According to the report, "Demographic Shifts in Educational Demand and the Rise of Alternative Credentials," millennial students are more likely to accept an educational reward system centered around badging and certificates as opposed to the traditional bachelor's degree.
"The degree will always be an important credential, but it won't always be the gold standard," said Fong. "As millennials enter the prime years of their career and move into positions of greater power, we'll see more alternative credentials for specific industries and possibly across the board. Higher education institutions, especially those in our survey, are showing that they are being progressive with workforce needs."
Researchers found that despite 94% of universities offering alternative credentials, just one in five offer badges, most commonly in the business industry. In addition, 74% of institutions were found to have consistent communication with the business community for things like internships, practicums, and job placements.
In all, 64% of participants agreed that their institution believes alternative credentials to be an important strategy for the future.
Peter Janzow, senior director of business development for Acclaim, Pearson, and one of the study authors, said the research highlights the changes that higher education is currently going through in terms of adapting to the current demographic, technological, and societal shifts. He went on to say that things like non-credit training courses, non-credit certificate programs, and micro-credentialing all allow learners to gain the skills necessary to find new job opportunities faster than traditional degree programs, at a lesser cost.
Anne Arundel Community College in Arnold, Maryland began to offer digital badges as a result of an increasing number of casinos operating in the area. In an effort to increase the number of workers skilled in that field, the school began to offer non-credit courses. Upon the completion of a course, students earn a digital badge through Acclaim so they can show local casinos what specific skills they have.
"Digital badge earners indicated that since all job applications are online, the badge sets them apart from other applicants. Employers like that they can click on the badge icon and verify an applicant's skills. It's a win-win for both," said Charlene Templeton, assistant dean of continuing education at Anne Arundel Community College.
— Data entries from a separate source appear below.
Lemma valid_from_complete path :
  valid (RenderColorScheme_from path) = true →
  complete (_color_scheme (RenderColorScheme_from path)).
Proof.
  intros Hvalid.
  destruct (from_cases path) as [(t & n & i & g & colors & Hr)|(w & s & Hf)].
  - destruct (readable_colors _ _ _ _ _ _ Hr) as (Hmand & Hstop & Hsome).
    intros rc. destruct (render_color_cases rc) as [->|[key Hin]].
    + rewrite Hstop. exact Hsome.
    + rewrite (Hmand rc key Hin).
      destruct Hr as (_ & _ & _ & _ & _ & Hall).
      rewrite Forall_forall in Hall. apply (Hall (rc, key)). exact Hin.
  - rewrite Hf in Hvalid. discriminate.
Qed.

(** X10.  When [addColor] throws, the scheme is left exactly as it was, and
    the exception is that of the missing ["colors"] node, that of the
    missing key, or the [invalid_argument] whose message names the key and
    quotes the string that is not a hash followed by six characters. *)
Theorem X10_addColor_throw_leaves_scheme_untouched :
  ∀ (rc : RenderColor) (key : string) (this this' : RenderColorScheme P) (w : string),
    addColor rc key this = (Throw w, this') →
    this' = this ∧
    (ptree_get_child (pt this) "colors" = Throw w ∨
     ∃ colors, ptree_get_child (pt this) "colors" = Ok colors ∧
       (get_string colors key = Throw w ∨
        ∃ color, get_string colors key = Ok color ∧
                 well_formed_color color = false ∧
                 w = invalid_color_message key color)).
Proof.
  intros rc key this this' w. rewrite addColor_spec.
  destruct (ptree_get_child (pt this) "colors") as [colors|w0] eqn:Hcolors.
  - destruct (get_string colors key) as [color|w1] eqn:Hkey.
    + destruct (well_formed_color color) eqn:Hwf; [discriminate|].
      intros [= <- <-]. split; [reflexivity|]. right. exists colors.
      split; [reflexivity|]. right. exists color. repeat split; assumption.
    + intros [= <- <-]. split; [reflexivity|]. right. exists colors.
      split; [reflexivity|]. left. exact Hkey.
  - intros [= <- <-]. split; [reflexivity|]. left. reflexivity.
Qed.
(* ===== verification/_CoqProject ===== *)
-Q . S2P
Prelude.v
RustStr.v
Path.v
Auth.v
Crypto.v
Etag.v
Types.v
Db.v
AuditVerify.v
AuditGates.v
AuditAppend.v
Cas.v
WorldWrite.v
SchemaSql.v
StorageClass.v
WorldSchema.v
DataLock.v
Timeline.v
EventId.v
Store.v
Quota.v
WorldLocks.v
ChainSpec.v
ChainValid.v
GateProofs.v
CasProofs.v
WriteProofs.v
WriteTheorems.v
Reachable.v
Demo.v
ChainTheorems.v
TimelineProofs.v
TimelineTheorems.v
Core.v
WorldOps.v
DeleteOps.v
Estimate.v
Usage.v
CoreInv.v
WorldOpsProofs.v
DeleteOpsProofs.v
CoreTheorems.v
EngineDemo.v
Conc.v
ReadCache.v
ReadCacheLocks.v
ReadCacheSafe.v
ReadCacheReads.v
ReadCacheTheorems.v
ReadCacheSeq.v
Frames.v
Startup.v
StartupTheorems.v
EngineOps.v
Introspection.v
FacadeSpec.v
EngineTheorems.v
IntrospectionTheorems.v
Announce.v
Subscription.v
SubscriptionTheorems.v
SubscriptionRace.v
HttpQuery.v
HttpResponse.v
HttpSemantics.v
HttpPipeline.v
HttpTheorems.v
HttpWrites.v
HttpDemo.v
HttpProc.v
ProcPath.v
HttpConfig.v
HttpListen.v
CleanEvents.v
HttpProcTheorems.v
FfiTypes.v
Ffi.v
FfiTheorems.v
FfiSubscription.v
AdapterDemo.v
(* ===== verification/Auth.v ===== *)
(** * Credentials, access tiers and authorization gates

    Models [core/src/auth.rs] (token validity, constant-time comparison, token
    classification), the key and metadata constructors of
    [core/src/engine_types.rs] and the authorization gates [authorize_read]
    ([world_read_ops.rs]), [authorize_write] ([world_ops.rs]) and
    [authorize_delete] ([delete_ops.rs]).  The wipe-on-drop of credentials is a
    memory effect and is not modelled. *)

From S2P Require Import Prelude.
From S2P Require Import RustStr.
From S2P Require Import Path.
From Stdlib Require Import Ascii.

(** ** [auth.rs] *)

Inductive Tier := Anon | Read | Write | Approve.

Inductive AuthGate := GateRead | GateWrite | GateWriteApprove | GateDelete.

#[global] Instance Tier_eq_dec : EqDecision Tier.
Proof. solve_decision. Defined.
#[global] Instance AuthGate_eq_dec : EqDecision AuthGate.
Proof. solve_decision. Defined.

Definition is_valid (bytes : string) : bool :=
  negb (bool_decide (bytes = ""))
  && (if is_utf8 bytes then negb (bool_decide (trim bytes = "")) else true).

(** [NonEmptyBytes] is its byte vector; [new] is the only constructor. *)
Definition NonEmptyBytes_new (bytes : string) : option string :=
  if is_valid bytes then Some bytes else None.

Record Tokens := {
  tok_read : option string;
  tok_write : option string;
  tok_approve : option string;
}.

Definition read_required (t : Tokens) : bool := bool_decide (is_Some (tok_read t)).

(** The accumulator loop of [ct_eq] over the zipped byte slices. *)
Fixpoint ct_diff (diff : Z) (a b : string) : Z :=
  match a, b with
  | String x a, String y b => ct_diff (Z.lor diff (Z.lxor (bv x) (bv y))) a b
  | _, _ => diff
  end.

Definition ct_eq (a b : string) : bool :=
  if negb (slen a =? slen b)%Z then false else (ct_diff 0 a b =? 0)%Z.

Definition token_matches (candidate : string) (t : option string) : bool :=
  match t with Some t => ct_eq candidate t | None => false end.

Definition check_token_bytes (t : Tokens) (candidate : string) : Tier :=
  if negb (is_valid candidate) then Anon
  else if token_matches candidate (tok_approve t) then Approve
  else if token_matches candidate (tok_write t) then Write
  else if token_matches candidate (tok_read t) then Read
  else Anon.

(** ** [engine_types.rs]: the audit key and representation metadata *)

Definition MIN_HMAC_KEY_BYTES : Z := 32.

Inductive InvalidHmacKey := KeyEmpty | KeyTooShort (min actual : Z).

Definition AuditHmacKey_new (bytes : string) : result InvalidHmacKey string :=
  secret ← ok_or KeyEmpty (NonEmptyBytes_new bytes);
  let actual := slen secret in
  if (actual <? MIN_HMAC_KEY_BYTES)%Z then Err (KeyTooShort MIN_HMAC_KEY_BYTES actual)
  else Ok secret.

Definition INVALID_METADATA_CONTROL_CHAR : string := "metadata-control-character".

Definition contains_metadata_control_char (value : string) : bool :=
  sany (fun c => bool_decide (c ∈ ["000"; "013"; "010"]%char)) value.

Fixpoint validate_metadata_headers (headers : list (string * string)) : result string unit :=
  match headers with
  | [] => Ok tt
  | (name, value) :: rest =>
      if contains_metadata_control_char name || contains_metadata_control_char value
      then Err INVALID_METADATA_CONTROL_CHAR
      else validate_metadata_headers rest
  end.

Definition validate_representation_metadata
    (content_type : string) (headers : list (string * string)) : result string unit :=
  if contains_metadata_control_char content_type then Err INVALID_METADATA_CONTROL_CHAR
  else validate_metadata_headers headers.

(** ** The gates *)

(** [lib.rs]: [can_delete] and [can_read]; the core enters only through its
    configured tokens. *)
Definition can_delete (tier : Tier) : bool :=
  match tier with Approve => true | _ => false end.

Definition can_read (tokens : Tokens) (tier : Tier) : bool :=
  negb (read_required tokens)
  || match tier with Read | Write | Approve => true | Anon => false end.

(** [ledger.rs]: the delete ledger's world. *)
Definition DELETE_LEDGER_WORLD : string := "var/log/deletes".
Definition is_delete_ledger_world (world : string) : bool :=
  bool_decide (world = DELETE_LEDGER_WORLD).

Definition exact_or_child (world prefix : string) : bool :=
  bool_decide (world = prefix)
  || match strip_prefix prefix world with
     | Some rest => starts_with "/" rest
     | None => false
     end.

Definition needs_write_approve (world : string) : bool :=
  exact_or_child world "lib" || exact_or_child world "etc"
  || exact_or_child world "boot" || exact_or_child world "usr"
  || exact_or_child world "var/log".

Definition can_write (world : string) (tier : Tier) : bool :=
  match tier with
  | Anon => false
  | Read => false
  | Write => negb (needs_write_approve world)
  | Approve => true
  end.

Definition is_append_only_world (world : string) : bool := is_delete_ledger_world world.

(** The gate denied, or the world is append-only: the two ways authorization
    fails. *)
Inductive AuthError := Denied (gate : AuthGate) | AppendOnly.

Record WritePermit := { wp_world : string; wp_gate : AuthGate }.

Definition write_gate (world : string) : AuthGate :=
  if needs_write_approve world then GateWriteApprove else GateWrite.

Definition authorize_write (world : string) (tier : Tier) : result AuthError WritePermit :=
  let gate := write_gate world in
  if can_write world tier then
    if is_append_only_world world then Err AppendOnly
    else Ok {| wp_world := world; wp_gate := gate |}
  else Err (Denied gate).

(** [ensure_write_permit]: the permit's gate is the one its world needs. *)
Definition ensure_write_permit (permit : WritePermit) : result string unit :=
  if bool_decide (wp_gate permit = write_gate (wp_world permit)) then Ok tt
  else Err "write permit gate mismatch".

(** A read permit and a delete permit carry their world. *)
Definition authorize_read (tokens : Tokens) (world : string) (tier : Tier)
  : result AuthError string :=
  if can_read tokens tier then Ok world else Err (Denied GateRead).

Definition authorize_delete (world : string) (tier : Tier) : result AuthError string :=
  if negb (can_delete tier) then Err (Denied GateDelete)
  else if is_delete_ledger_world world then Err AppendOnly
  else Ok world.

(** ** Lemmas *)

Lemma bv_nonneg c : (0 <= bv c)%Z.
Proof. unfold bv. lia. Qed.

Lemma bv_inj c d : bv c = bv d -> c = d.
Proof.
  unfold bv. intros H. apply N2Z.inj in H.
  by rewrite <- (ascii_N_embedding c), <- (ascii_N_embedding d), H.
Qed.

Lemma ct_diff_zero diff a b :
  String.length a = String.length b ->
  ct_diff diff a b = 0%Z <-> diff = 0%Z /\ a = b.
Proof.
  revert diff b. induction a as [|x a IH]; intros diff [|y b]; cbn; try done; [naive_solver|].
  intros [= Hl]. rewrite (IH _ _ Hl), Z.lor_eq_0_iff, Z.lxor_eq_0_iff.
  split; [intros [[-> ->%bv_inj] ->]; done|naive_solver].
Qed.

Lemma ct_eq_true a b : ct_eq a b = true <-> a = b.
Proof.
  unfold ct_eq. destruct (Z.eqb_spec (slen a) (slen b)) as [Hl|Hl]; cbn.
  - rewrite Z.eqb_eq, ct_diff_zero; [naive_solver|]. unfold slen in Hl. lia.
  - split; [done|]. by intros ->.
Qed.

Lemma token_matches_true c t : token_matches c t = true <-> t = Some c.
Proof.
  destruct t as [t|]; cbn; [|done]. rewrite ct_eq_true. naive_solver.
Qed.

Lemma token_matches_false c t : token_matches c t = false <-> t <> Some c.
Proof. rewrite <- token_matches_true. symmetry. apply not_true_iff_false. Qed.

(** [exact_or_child] against a prefix without slash looks at the first segment
    only. *)
Lemma split_prefix c p r :
  sall (fun d => negb (ascii_eqb d c)) p = true ->
  split c (p +:+ String c r) = p :: split c r.
Proof.
  induction p as [|a p IH]; cbn.
  - intros _. rewrite sapp_nil_l. cbn. by rewrite ascii_eqb_refl.
  - rewrite andb_true_iff, negb_true_iff. intros [Ha Hp].
    rewrite sapp_cons. cbn. by rewrite Ha, (IH Hp).
Qed.

Lemma split_head_inv c s p ps :
  split c s = p :: ps ->
  sall (fun d => negb (ascii_eqb d c)) p = true
  /\ (ps = [] /\ s = p \/ exists r, s = p +:+ String c r /\ ps = split c r).
Proof.
  revert p ps. induction s as [|a s IH]; cbn; intros p ps.
  - intros [= <- <-]. auto.
  - destruct (ascii_eqb a c) eqn:E.
    + apply ascii_eqb_spec in E as ->. intros [= <- <-]. split; [done|]. right. by exists s.
    + destruct (split c s) as [|q qs] eqn:Es; [by apply split_ne_nil in Es|].
      intros [= <- <-]. destruct (IH _ _ eq_refl) as [Hq Hs]. cbn. rewrite E. split; [done|].
      destruct Hs as [[-> ->]|(r & -> & ->)]; [by left|right]. exists r. by rewrite sapp_cons.
Qed.

Lemma exact_or_child_segment w p :
  sall (fun d => negb (ascii_eqb d slash)) p = true ->
  exact_or_child w p = true <-> head (split slash w) = Some p.
Proof.
  intros Hp. unfold exact_or_child. rewrite orb_true_iff, bool_decide_eq_true. split.
  - intros [->|Hc]; [by rewrite split_no_sep|].
    destruct (strip_prefix p w) as [r|] eqn:E; [|done].
    apply strip_prefix_Some in E as ->. apply starts_with_spec in Hc as [t ->].
    rewrite sapp_cons, sapp_nil_l. by rewrite split_prefix.
  - destruct (split slash w) as [|q qs] eqn:E; [done|]. intros [= ->].
    apply split_head_inv in E as [_ [[_ ->]|(r & -> & _)]]; [by left|right].
    rewrite strip_prefix_app. apply starts_with_spec. by exists r.
Qed.

Lemma exact_or_child_var_log w :
  exact_or_child w "var/log" = true <-> exists rest, split slash w = "var" :: "log" :: rest.
Proof.
  unfold exact_or_child. rewrite orb_true_iff, bool_decide_eq_true. split.
  - intros [->|Hc]; [by exists []|].
    destruct (strip_prefix _ w) as [r|] eqn:E; [|done].
    apply strip_prefix_Some in E as ->. apply starts_with_spec in Hc as [t ->].
    exists (split slash t). rewrite (sapp_cons "/"), sapp_nil_l.
    change ("var/log" +:+ String "/" t)
      with ("var" +:+ String slash ("log" +:+ String slash t)).
    rewrite split_prefix by done. by rewrite split_prefix.
  - intros [rest Hs]. apply split_head_inv in Hs as [_ [[? _]|(r & -> & Hs)]]; [done|].
    symmetry in Hs. apply split_head_inv in Hs as [_ [[_ ->]|(t & -> & _)]]; [by left|right].
    change ("var" +:+ String slash ("log" +:+ String slash t))
      with ("var/log" +:+ String slash t).
    rewrite strip_prefix_app. apply starts_with_spec. by exists t.
Qed.

Lemma needs_write_approve_segments w :
  needs_write_approve w = true <->
  (exists ns, head (split slash w) = Some ns /\ ns ∈ ["lib"; "etc"; "boot"; "usr"])
  \/ (exists rest, split slash w = "var" :: "log" :: rest).
Proof.
  unfold needs_write_approve.
  rewrite !orb_true_iff, !exact_or_child_segment, exact_or_child_var_log by done.
  set_solver.
Qed.

(** Tiers are linearly ordered: each includes the ones below it. *)
Definition tier_rank (t : Tier) : Z :=
  match t with Anon => 0 | Read => 1 | Write => 2 | Approve => 3 end.

(** ** Theorems *)

(** A token is classified by exact byte equality with a configured token,
    the widest tier first, and an empty or whitespace-only candidate is always
    anonymous even if such a token were configured. *)
Theorem check_token_bytes_spec t c :
  (check_token_bytes t c = Approve <-> is_valid c = true /\ tok_approve t = Some c)
  /\ (check_token_bytes t c = Write <->
       is_valid c = true /\ tok_write t = Some c /\ tok_approve t <> Some c)
  /\ (check_token_bytes t c = Read <->
       is_valid c = true /\ tok_read t = Some c /\ tok_write t <> Some c
       /\ tok_approve t <> Some c).
Proof.
  unfold check_token_bytes. destruct (is_valid c); cbn; [|naive_solver].
  destruct (token_matches c (tok_approve t)) eqn:Ea;
    [apply token_matches_true in Ea|apply token_matches_false in Ea]; [naive_solver|].
  destruct (token_matches c (tok_write t)) eqn:Ew;
    [apply token_matches_true in Ew|apply token_matches_false in Ew]; [naive_solver|].
  destruct (token_matches c (tok_read t)) eqn:Er;
    [apply token_matches_true in Er|apply token_matches_false in Er]; naive_solver.
Qed.

(** A write is authorized exactly for the write tier outside the protected
    namespaces ([lib], [etc], [boot], [usr] as first segment, or first segments
    [var], [log]) and for the approve tier everywhere but the delete ledger,
    and the permit names the gate the writer re-checks. *)
Theorem authorize_write_spec w tier p :
  authorize_write w tier = Ok p <->
  p = {| wp_world := w; wp_gate := write_gate w |}
  /\ w <> DELETE_LEDGER_WORLD
  /\ (tier = Approve \/
      tier = Write
      /\ (forall ns, head (split slash w) = Some ns -> ns ∉ ["lib"; "etc"; "boot"; "usr"])
      /\ (forall rest, split slash w <> "var" :: "log" :: rest)).
Proof.
  pose proof (needs_write_approve_segments w) as Hn.
  unfold authorize_write, can_write, is_append_only_world, is_delete_ledger_world.
  destruct tier;
    try (split; [by destruct (needs_write_approve w)|intros (_ & _ & [Ht|[Ht _]]); discriminate Ht]).
  - destruct (needs_write_approve w) eqn:E; cbn.
    + destruct Hn as [Hn _]. specialize (Hn eq_refl). naive_solver.
    + destruct Hn as [_ Hn]. case_bool_decide; naive_solver.
  - case_bool_decide; naive_solver.
Qed.

(** Authorization is monotone in the tier: whatever a tier may read, write
    or delete, every wider tier may too; and a permit of [authorize_write]
    passes the writer's own gate check. *)
Theorem authorization_monotone tokens w t t' :
  (tier_rank t <= tier_rank t')%Z ->
  (forall p, authorize_write w t = Ok p ->
     authorize_write w t' = Ok p /\ ensure_write_permit p = Ok tt)
  /\ (forall p, authorize_read tokens w t = Ok p -> authorize_read tokens w t' = Ok p)
  /\ (forall p, authorize_delete w t = Ok p -> authorize_delete w t' = Ok p).
Proof.
  unfold authorize_write, authorize_read, authorize_delete, can_write, can_read, can_delete.
  intros Ht. split_and!; intros p.
  - destruct (is_append_only_world w); [by destruct t; destruct (needs_write_approve w)|].
    unfold ensure_write_permit.
    destruct t, t'; cbn in Ht |- *; try lia; try done;
      destruct (needs_write_approve w); cbn; try done;
      intros [= <-]; cbn; by rewrite bool_decide_true.
  - destruct (read_required tokens), t, t'; cbn in *; try lia; done.
  - destruct t, t'; cbn in *; try lia; done.
Qed.

Lemma authorization_monotone_witness :
  authorize_write "home/a" Approve = Ok {| wp_world := "home/a"; wp_gate := GateWrite |}.
Proof.
  destruct (authorization_monotone (Build_Tokens None None None) "home/a" Write Approve)
    as (H & _ & _); [vm_compute; discriminate|].
  destruct (H {| wp_world := "home/a"; wp_gate := GateWrite |}) as [Hw _];
    [by vm_compute|exact Hw].
Defined.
One of the first four-year online universities to offer digital badges through Acclaim offers NSA Focus Area digital badges to students who are enrolled in masters programs for information assurance and security, network defense, and digital forensic specializations. These badges are designated by the National Security Agency (NSA) and the Department of Homeland Security as a National Center of Academic Excellence in Information Assurance/Cyber Defense.
The authors are expected to present their findings at the summit session "Trends in Alternative Credentialing: Benchmarks, Badges, and Noncredit Programming."
Founded in 1915, UPCEA is the association for leaders in professional, continuing, and online education, with the majority of leading public and private universities across the country counting themselves as members. The association provides its members with conferences and specialty seminars, research and benchmarking information, professional networking opportunities, and a number of publications sent throughout the year.
Pearson holds its expertise in educational courseware and assessment, offering a variety of teaching and learning services powered by technology. The company works to help progress be made through an increased access to high-quality learning.